In 1538, Hajr an Dein, an admiral of the Ottoman fleet and a barbarian of the Algerian coast (Barbara), known to many as Barbarossa (Kokkinogenis), attacked the island to understand it. The Venetians were afraid and decided to fortify their conquest. A wall of 1,307 meters was built around the city, which today is almost destroyed, leaving the side to the sea exposed. In a subsequent attempt, the Turkish pirate Oludj Ali in 1562 easily conquered the city.
The Venetians expelled him and found their fault.
They chose a more suitable place and with a bigger view on the land and sea on the hill of "Paleokastro" and built there Fort Forza, which is preserved until today and characterizes the city of Rethymnon. They have been designed to provide adequate living conditions for the population. Thus it includes through its walls, barracks, church, hospital, warehouses and aqueduct.
On the hill of Paleokastro there was the acropolis of the ancient city of Rithymna and the sanctuary of Rocky Artemis, as evidenced by carvings found in various parts of the hill. The Rocka's definition is probably derived from the Latin "Rocca", which means a castle or fortress on a steep hill. In those times Rethymnon was a town that was independent in its own currency, but not particularly strong.

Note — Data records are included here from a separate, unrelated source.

(** * The model registry store of mlflow, [SqlAlchemyStore]

    A shallow embedding of
    [mlflow/store/model_registry/sqlalchemy_store.py]: the two tables
    behind the store, a SQLAlchemy session as an explicit state, the
    managed session scope, and the operations of the store written in a
    small state-and-exception monad that follows the Python text line by
    line. *)

From Stdlib Require Import List String Ascii ZArith Bool Arith Lia.
From Stdlib Require Import DecimalString.
Import ListNotations.
Local Open Scope string_scope.
Local Open Scope Z_scope.
Local Open Scope list_scope.

Set Implicit Arguments.

(* ================================================================= *)
(** ** Python values *)

(** [str(n)] for an integer. *)
Definition py_str (n : Z) : string := NilZero.string_of_int (Z.to_int n).

(** [str(x)] where [x] is a string or [None]. *)
Definition py_str_opt (x : option string) : string :=
  match x with
  | Some s => s
  | None => "None"
  end.

(** The double quote character, as a string. *)
Definition dquote : string := String (ascii_of_nat 34) EmptyString.

(** [len(l)] as a Python integer. *)
Definition len {A} (l : list A) : Z := Z.of_nat (List.length l).

(* ================================================================= *)
(** ** Errors *)

(** The error codes the store imports from
    [mlflow.protos.databricks_pb2]. *)
Inductive ErrorCode :=
| INVALID_PARAMETER_VALUE
| RESOURCE_ALREADY_EXISTS
| INVALID_STATE
| RESOURCE_DOES_NOT_EXIST.

(** The exceptions the store handles or raises. [MlflowException] keeps
    its message and the [error_code] argument it was raised with, [None]
    when the raiser passed none. [IntegrityError] is
    [sqlalchemy.exc.IntegrityError]; its text comes from the database
    driver. [InvalidRequestError] is
    [sqlalchemy.exc.InvalidRequestError], which a session raises when it
    is used in a state that does not allow it. [IndexError] is what
    indexing an empty list raises. *)
Inductive Exn :=
| MlflowException (message : string) (error_code : option ErrorCode)
| IntegrityError (text : string)
| InvalidRequestError (text : string)
| IndexError.

Inductive Exc (A : Type) :=
| Ok (a : A)
| Raise (e : Exn).
Arguments Ok {A} a.
Arguments Raise {A} e.

Definition code_of (e : Exn) : option ErrorCode :=
  match e with
  | MlflowException _ c => c
  | IntegrityError _ => None
  | InvalidRequestError _ => None
  | IndexError => None
  end.

Definition message_of (e : Exn) : string :=
  match e with
  | MlflowException m _ => m
  | IntegrityError t => t
  | InvalidRequestError t => t
  | IndexError => "list index out of range"
  end.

The construction required 107,142 Cretans, while 40,205 animals were used. Responsible for the realization of the plans was the first master G. Skordylis.
The Fortezza Fortress continues to today as a landmark of the Cretan city. Every summer - for 18 years - at the Erofili Theater in the Castle,
the Renaissance Renaissance Festival takes place. Theatrical performances (all the works of Cretan theater and a multitude of works by Shakespeare, Moliere, Goldoni and many other great creators) were presented during the Festival's course, musical, dance and visual events, highlighting the Cretan and European Renaissance. In addition, dance, painting exhibitions, lectures and cinema complement the framework of the festival's action.